Oregon Rep. DeFazio Challenges DEIS on Pebble Permit


The chair of the US House Committee on Transportation and Infrastructure, Rep. Peter DeFazio, D-Ore., says a federal draft environmental impact statement (EIS) on the application for a Clean Water Act permit for a mine in the Bristol Bay watershed is fundamentally flawed.

DeFazio sent a letter on Nov. 15 to the US Army Corps of Engineers, urging the Corps to immediately prepare a revised EIS for the Pebble mine project and take no further action on the permit application until this is accomplished.

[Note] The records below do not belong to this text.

(* ===== verification/GoFloat.v ===== *)
(** * Floating point and JSON values

    float64 and float32 arithmetic as the executable IEEE 754 functions of the
    Standard Library's [SpecFloat] (53 and 24 bits of precision), the bit pattern
    of a float32, and decimal constants correctly rounded. *)

From Stdlib Require Import SpecFloat.
From S2P Require Import Prelude.

(** * JSON values

    What [encoding/json] produces, as a tree: objects keep the order the
    encoder writes their fields in.  A float32 is its bit pattern; the encoder
    refuses the infinities and the NaNs. *)


Abbreviation float32 := Z (only parsing).

#[warnings="-register-all"]
Inductive Json : Type :=
  | JNull
  | JBool (b : bool)
  | JInt (z : Z)
  | JFloat32 (bits : float32)
  | JStr (s : string)
  | JArr (l : list Json)
  | JObj (fields : list (string * Json)).

(** Exponent bits not all ones. *)
Definition f32_finite (bits : float32) : bool :=
  negb (Z.land (Z.shiftr bits 23) 255 =? 255).

Definition Json_eq_dec : forall x y : Json, {x = y} + {x <> y}.
Proof.
  fix IH 1.
  assert (forall l k : list Json, {l = k} + {l <> k}) as IHl.
  { fix IHl 1. intros [|x l] [|y k]; try (by left); try (by right).
    destruct (IH x y) as [->|]; [|right; congruence].
    destruct (IHl l k) as [->|]; [by left|right; congruence]. }
  assert (forall l k : list (string * Json), {l = k} + {l <> k}) as IHf.
  { fix IHf 1. intros [|[s x] l] [|[s' y] k]; try (by left); try (by right).
    destruct (String.string_dec s s') as [->|]; [|right; congruence].
    destruct (IH x y) as [->|]; [|right; congruence].
    destruct (IHf l k) as [->|]; [by left|right; congruence]. }
  intros [] []; try (by left); try (by right).
  - destruct (Bool.bool_dec b b0) as [->|]; [by left|right; congruence].
  - destruct (Z.eq_dec z z0) as [->|]; [by left|right; congruence].
  - destruct (Z.eq_dec bits bits0) as [->|]; [by left|right; congruence].
  - destruct (String.string_dec s s0) as [->|]; [by left|right; congruence].
  - destruct (IHl l l0) as [->|]; [by left|right; congruence].
  - destruct (IHf fields fields0) as [->|]; [by left|right; congruence].
Defined.
#[export] Instance Json_EqDecision : EqDecision Json := Json_eq_dec.

(** ** float64 *)

Abbreviation float64 := spec_float (only parsing).

Definition f64_add : float64 -> float64 -> float64 := SFadd 53 1024.
Definition f64_sub : float64 -> float64 -> float64 := SFsub 53 1024.
Definition f64_mul : float64 -> float64 -> float64 := SFmul 53 1024.
Definition f64_div : float64 -> float64 -> float64 := SFdiv 53 1024.
Definition f64_sqrt : float64 -> float64 := SFsqrt 53 1024.

(** [float64(n)] for an int [n]. *)
Definition f64_ofZ (n : Z) : float64 := binary_normalize 53 1024 n 0 false.

(** The constant [n / d] for a power of ten [d], correctly rounded: the quotient
    to 64 extra bits with a sticky bit, then one rounding. *)
Definition f64_const (n d : Z) : float64 :=
  let q := (n * 2 ^ 128) / d in
  let sticky := if (n * 2 ^ 128) mod d =? 0 then 0 else 1 in
  binary_normalize 53 1024 (2 * q + sticky) (-129) false.

Definition f64_ltb : float64 -> float64 -> bool := SFltb.

(** [float32(x)] as its bit pattern. *)
Definition f32_bits (x : spec_float) : float32 :=
  match x with
  | S754_zero s => if s then 2 ^ 31 else 0
  | S754_infinity s => (if s then 2 ^ 31 else 0) + 255 * 2 ^ 23
  | S754_nan => 511 * 2 ^ 22
  | S754_finite s m e =>
      (if s then 2 ^ 31 else 0)
      + (if Zpos m <? 2 ^ 23 then Zpos m else (e + 150) * 2 ^ 23 + (Zpos m - 2 ^ 23))
  end.

Definition f32_of64 (x : float64) : float32 :=
  match x with
  | S754_finite s m e =>
      f32_bits (binary_normalize 24 128 (if s then Zneg m else Zpos m) e s)
  | _ => f32_bits x
  end.

Example f32_one : f32_of64 (f64_ofZ 1) = 1065353216.
Proof. reflexivity. Qed.
Example f32_third : f32_of64 (f64_div (f64_ofZ 1) (f64_ofZ 3)) = 1051372203.
Proof. reflexivity. Qed.
Example f64_const_tenth : f64_const 1 10 = f64_div (f64_ofZ 1) (f64_ofZ 10).
Proof. reflexivity. Qed.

The Pebble Limited Partnership, which is seeking the Clean Water Act Permit, is a subsidiary of Northern Dynasty Minerals Inc., itself a subsidiary of Hunter Dickinson Inc. a diversified global mining group based in Vancouver, British Columbia.

DeFazio told Lt. Gen. Todd Semonite, 54th Chief of Engineers and Commanding General of the Corps, that he is deeply concerned with the Corps’ review of the permit application and the associated review of the project under the National Environmental Policy (NEPA) “are so fundamentally flawed and inadequate as to preclude any meaningful review on the likely impacts of this project – in violation of your responsibilities under both the Clean Water Act and NEPA.”

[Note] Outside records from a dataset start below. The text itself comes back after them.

(* ===== verification/GoFmt.v ===== *)
(** * Formatting

    What the program uses of strconv and fmt: decimal integers and [%.1f], and
    the conversions between durations and float64. *)

From Stdlib Require Import SpecFloat.
From stdpp Require Import pretty.
From S2P Require Import Prelude GoFloat GoRegexp.

Definition dq : string := String (Ascii.ascii_of_nat 34) "".
Definition nl : string := String (Ascii.ascii_of_nat 10) "".
Definition bq : string := String (Ascii.ascii_of_nat 96) "".

(** [%d], [strconv.Itoa] *)
Definition itoa (z : Z) : string := pretty z.

(** Round [n / 2^k] to the nearest integer, ties to even. *)
Definition roundEven (n k : Z) : Z :=
  let q := Z.shiftr n k in
  let r := n - Z.shiftl q k in
  let half := Z.shiftl 1 (k - 1) in
  if r <? half then q else if half <? r then q + 1 else if Z.even q then q else q + 1.

(** [%.1f] of a finite float64: the exact value rounded to tenths. *)
Definition fixed1 (x : float64) : string :=
  match x with
  | S754_finite s m e =>
      let t := if 0 <=? e then Z.shiftl (10 * Zpos m) e else roundEven (10 * Zpos m) (- e) in
      (if s then "-" else "") +:+ itoa (t / 10) +:+ "." +:+ itoa (t mod 10)
  | S754_zero s => (if s then "-" else "") +:+ "0.0"
  | S754_infinity s => if s then "-Inf" else "+Inf"
  | S754_nan => "NaN"
  end.

(** [%.3f]. *)
Definition fixed3 (x : float64) : string :=
  match x with
  | S754_finite s m e =>
      let t := if 0 <=? e then Z.shiftl (1000 * Zpos m) e else roundEven (1000 * Zpos m) (- e) in
      let ms := itoa (t mod 1000) in
      (if s then "-" else "") +:+ itoa (t / 1000) +:+ "."
      +:+ String.concat "" (replicate (3 - String.length ms) "0") +:+ ms
  | S754_zero s => (if s then "-" else "") +:+ "0.000"
  | S754_infinity s => if s then "-Inf" else "+Inf"
  | S754_nan => "NaN"
  end.

(** [int(x)] of a float64 in range. *)
Definition f64_trunc (x : float64) : Z :=
  match x with
  | S754_finite s m e =>
      let v := if 0 <=? e then Z.shiftl (Zpos m) e else Z.shiftr (Zpos m) (- e) in
      if s then - v else v
  | _ => 0
  end.

(** [Duration.Hours] and [Duration.Seconds] of nanoseconds. *)
Definition durationIn (unit d : Z) : float64 :=
  f64_add (f64_ofZ (Z.quot d unit)) (f64_div (f64_ofZ (Z.rem d unit)) (f64_ofZ unit)).
Definition second : Z := 1000000000.
Definition hour : Z := 3600 * second.
Definition Hours : Z -> float64 := durationIn hour.
Definition Seconds : Z -> float64 := durationIn second.

Example fixed1_demo : fixed1 (f64_mul (f64_const 1234 10000) (f64_ofZ 100)) = "12.3".
Proof. vm_compute. reflexivity. Qed.
Example fixed1_tie : fixed1 (f64_const 25 100) = "0.2" /\ fixed1 (f64_ofZ 7) = "7.0".
Proof. vm_compute. auto. Qed.
Example itoa_demo : itoa (-42) = "-42".
Proof. vm_compute. reflexivity. Qed.

(** [int(math.Ceil(x))] of a float64 in range, and [int(math.Round(x))], half away
    from zero. *)
Definition f64_ceil (x : float64) : Z :=
  match x with
  | S754_finite s m e =>
      let n := if s then Zneg m else Zpos m in
      if 0 <=? e then Z.shiftl n e else - (- n / 2 ^ (- e))
  | _ => 0
  end.
Definition f64_round (x : float64) : Z :=
  match x with
  | S754_finite s m e =>
      let v := if 0 <=? e then Z.shiftl (Zpos m) e else (Zpos m + 2 ^ (- e - 1)) / 2 ^ (- e) in
      if s then - v else v
  | _ => 0
  end.

Example f64_ceil_demo : (f64_ceil (f64_const 21 10), f64_ceil (f64_ofZ 3), f64_ceil (f64_const (-21) 10)) = (3, 3, -2).
Proof. vm_compute. reflexivity. Qed.
Example f64_round_demo : (f64_round (f64_const 25 10), f64_round (f64_const (-25) 10), f64_round (f64_const 24 10)) = (3, -3, 2).
Proof. vm_compute. reflexivity. Qed.

(** ** [%g] with the shortest digits *)

(** The float64 nearest to [num / den]. *)
Definition f64_ofRatio (num den : Z) : float64 :=
  let sh := 66 + Z.log2 den - Z.log2 num in
  let '(n, d) := if 0 <=? sh then (Z.shiftl num sh, den) else (num, Z.shiftl den (- sh)) in
  binary_normalize 53 1024 (2 * (n / d) + (if n mod d =? 0 then 0 else 1)) (- sh - 1) false.

(** [q * 10^p] as a ratio. *)
Definition scale10 (q p : Z) : Z * Z := if 0 <=? p then (q * 10 ^ p, 1) else (q, 10 ^ (- p)).

(** The [n]-digit decimals around [num / den], whose first digit has weight
    [10^k], that read back as [x]; the nearer one first. *)
Definition decimalAt (x : float64) (num den k : Z) (n : nat) : option Z :=
  let p := k - Z.of_nat n + 1 in
  let '(a, b) := if 0 <=? p then (num, den * 10 ^ p) else (num * 10 ^ (- p), den) in
  let q := a / b in
  let back := fun q => let '(s, t) := scale10 q p in SFeqb (f64_ofRatio s t) x in
  let near := if 2 * (a - q * b) <? b then [q; q + 1] else if b <? 2 * (a - q * b) then [q + 1; q]
              else if Z.even q then [q; q + 1] else [q + 1; q] in
  List.find back near.

(** The first length from [n] on that has one. *)
Fixpoint shortestFrom (x : float64) (num den k : Z) (n fuel : nat) : Z * nat :=
  match decimalAt x num den k n, fuel with
  | Some q, _ => (q, n)
  | None, S fuel' => shortestFrom x num den k (S n) fuel'
  | None, O => (0, n)
  end.

(** The decimal exponent of [num / den]. *)
Definition exponent10 (num den : Z) : Z :=
  let k := (Z.log2 num - Z.log2 den) * 30103 / 100000 - 2 in
  let fits := fun k => let '(a, b) := scale10 1 k in a * den <=? num * b in
  foldl (fun k' d => if fits (k + d) then k + d else k') k [0; 1; 2; 3; 4].

(** Trailing zeros of the digits are dropped. *)
Fixpoint dropZeros (fuel : nat) (q : Z) : Z :=
  match fuel with
  | S fuel' => if (q mod 10 =? 0) && negb (q =? 0) then dropZeros fuel' (q / 10) else q
  | O => q
  end.

Definition exponentText (k : Z) : string :=
  (if k <? 0 then "e-" else "e+") +:+ (if Z.abs k <? 10 then "0" else "") +:+ itoa (Z.abs k).

Definition zeros (n : Z) : string := String.concat "" (replicate (Z.to_nat n) "0").

(** [fmt.Sprintf("%g", x)] *)
Definition formatG (x : float64) : string :=
  match x with
  | S754_zero s => if s then "-0" else "0"
  | S754_infinity s => if s then "-Inf" else "+Inf"
  | S754_nan => "NaN"
  | S754_finite s m e =>
      let '(num, den) := if 0 <=? e then (Z.shiftl (Zpos m) e, 1) else (Zpos m, Z.shiftl 1 (- e)) in
      let k := exponent10 num den in
      let '(q, n) := shortestFrom (S754_finite false m e) num den k 1 16 in
      let k := if 10 ^ Z.of_nat n <=? q then k + 1 else k in
      let ds := itoa (dropZeros 20 q) in
      let nd := Z.of_nat (String.length ds) in
      (if s then "-" else "") +:+
      if (k <? -4) || (6 <=? k) then
        String.substring 0 1 ds +:+ (if 1 <? nd then "." +:+ String.substring 1 20 ds else "") +:+ exponentText k
      else if k <? 0 then "0." +:+ zeros (- k - 1) +:+ ds
      else if nd <=? k + 1 then ds +:+ zeros (k + 1 - nd)
      else String.substring 0 (Z.to_nat (k + 1)) ds +:+ "." +:+ String.substring (Z.to_nat (k + 1)) 20 ds
  end.

Example formatG_demo : formatG <$> [f64_const 1 10; f64_ofZ 100000; f64_ofZ 1000000; f64_const 35 10; f64_const (-12345678) 1000;
    f64_div (f64_ofZ 1) (f64_ofZ 3); f64_const 3 100000; f64_const 25 100000; f64_ofZ 0; f64_ofZ (10 ^ 22)]
  = ["0.1"; "100000"; "1e+06"; "3.5"; "-12345.678"; "0.3333333333333333"; "3e-05"; "0.00025"; "0"; "1e+22"].
Proof. vm_compute. reflexivity. Qed.
Example formatG_edges : formatG <$> [S754_finite false 1 (-1074); S754_finite false 9007199254740991 971; S754_finite false 4503599627370496 (-96)]
  = ["5e-324"; "1.7976931348623157e+308"; "5.684341886080802e-14"].
Proof. vm_compute. reflexivity. Qed.

(** * Package time

    The civil calendar in UTC, for instants in microseconds since 1970, and the
    two layouts the program prints. *)


(** Year, month and day of a day number, day 0 being 1970-01-01 (proleptic
    Gregorian calendar, years counted from March). *)
Definition civil (day : Z) : Z * Z * Z :=
  let z := day + 719468 in
  let era := z / 146097 in
  let doe := z mod 146097 in
  let yoe := (doe - doe / 1460 + doe / 36524 - doe / 146096) / 365 in
  let doy := doe - (365 * yoe + yoe / 4 - yoe / 100) in
  let mp := (5 * doy + 2) / 153 in
  let d := doy - (153 * mp + 2) / 5 + 1 in
  let m := if mp <? 10 then mp + 3 else mp - 9 in
  (yoe + 400 * era + (if m <=? 2 then 1 else 0), m, d).

(** The day number of a date. *)
Definition dayOf (y m d : Z) : Z :=
  let y := if m <=? 2 then y - 1 else y in
  let era := y / 400 in
  let yoe := y mod 400 in
  let doy := (153 * (m + (if 2 <? m then -3 else 9)) + 2) / 5 + d - 1 in
  146097 * era + (365 * yoe + yoe / 4 - yoe / 100 + doy) - 719468.

(** A number padded with zeros to [n] digits. *)
Definition padded (n : nat) (z : Z) : string :=
  let s := itoa z in
  String.concat "" (replicate (n - String.length s) "0") +:+ s.

Definition secondsOf (us : Z) : Z := us / 1000000.

(** [t.UTC().Format(DateOnly)], for years 0 to 9999. *)
Definition formatDate (us : Z) : string :=
  let '(y, m, d) := civil (secondsOf us / 86400) in
  padded 4 y +:+ "-" +:+ padded 2 m +:+ "-" +:+ padded 2 d.

(** [t.UTC().Format(time.RFC3339)] *)
Definition RFC3339 (us : Z) : string :=
  let s := secondsOf us mod 86400 in
  formatDate us +:+ "T" +:+ padded 2 (s / 3600) +:+ ":" +:+ padded 2 (s / 60 mod 60)
  +:+ ":" +:+ padded 2 (s mod 60) +:+ "Z".

Example rfc3339_epoch : RFC3339 0 = "1970-01-01T00:00:00Z".
Proof. vm_compute. reflexivity. Qed.
Example rfc3339_leap : RFC3339 1709209845000000 = "2024-02-29T12:30:45Z".
Proof. vm_compute. reflexivity. Qed.
Example civil_back : forallb (fun d => let '(y, m, dd) := civil d in dayOf y m dd =? d)
  ((fun k => Z.of_nat k * 97 - 30000) <$> seq 0 1000) = true.
Proof. vm_compute. reflexivity. Qed.

(** ** The characters of a number *)

Definition numeral (c : ascii) : bool := inRange "0" "9" c || Ascii.eqb c "-" || Ascii.eqb c ".".
Definition numeric (s : string) : Prop := Forall (fun c => numeral c = true) (toText s).

Lemma numeric_app s t : numeric s -> numeric t -> numeric (s +:+ t).
Proof. unfold numeric. intros Hs Ht. induction s as [|c s IH]; [done|]. apply Forall_cons in Hs as [Hc Hs]. constructor; [done|by apply IH]. Qed.

Lemma pretty_numeric x s : numeric s -> numeric (pretty_N_go x s).
Proof.
  revert s. induction (N.lt_wf_0 x) as [x _ IH]; intros s Hs.
  destruct (decide (x = 0)%N) as [->|Hx]; [by rewrite pretty_N_go_0|]. rewrite pretty_N_go_step by lia.
  apply IH; [apply N.div_lt; lia|]. constructor; [|done].
  pose proof (N.mod_lt x 10 ltac:(done)) as Hm. generalize dependent (x mod 10)%N. intros d Hd.
  unfold pretty_N_char. by repeat case_match.
Qed.

Lemma itoa_numeric z : numeric (itoa z).
Proof.
  assert (forall x : N, numeric (pretty x)) as HN.
  { intros x. unfold pretty, pretty_N. case_decide; [by repeat constructor|]. apply pretty_numeric. constructor. }
  unfold itoa. destruct z; [by repeat constructor|apply HN|]. unfold pretty, pretty_Z. constructor; [done|apply HN].
Qed.

Lemma padded_numeric n z : numeric (padded n z).
Proof.
  unfold padded. apply numeric_app; [|apply itoa_numeric]. generalize (n - String.length (itoa z))%nat. intros k.
  induction k as [|[|k] IH]; [constructor|by repeat constructor|]. by constructor.
Qed.

Lemma formatDate_numeric us : numeric (formatDate us).
Proof.
  unfold formatDate. destruct (civil _) as [[y m] d].
  do 2 (apply numeric_app; [apply padded_numeric|apply numeric_app; [by repeat constructor|]]). apply padded_numeric.
Qed.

Mike Heatwole, spokesman for the Pebble Limited Partnership in Anchorage, Alaska, said the Corps is appropriately managing the EIS process for the project. “Most observers of the permitting process in Alaska call this one of the most transparent processes they have seen for a resource project in Alaska.”

Those who oppose development of a mine abutting the watershed, which produces the largest run of sockeye salmon in the world, spoke of their concerns about the EIS process when they testified during a subcommittee on Water Resources and Environmental hearing in Washington, DC in October chaired by DeFazio. Dennis McClerran, former head of EPA Region 10 in Seattle, Wash., told the committee that compensatory mitigation would not be effective nor appropriate to address impacts to a pristine environment, such as the Bristol Bay watershed. Richard Borden of Midgard Environmental Services LLC, in Salt Lake City, Utah, described the conceptual need to treat up to 19,000 gallons of wastewater a minute as “truly unprecedented.” Similarly, Borden told DeFazio’s subcommittee, even after formal mine closure more than 5,000 gallons of wastewater a minute would need to be managed in perpetuity, for centuries to come.

Spokespersons for the Corps said on Nov. 26 in their monthly teleconference update with news media that the Corps has received some 115,000 comments on the draft EIS and that no decision has been made yet on whether a supplemental draft EIS is required.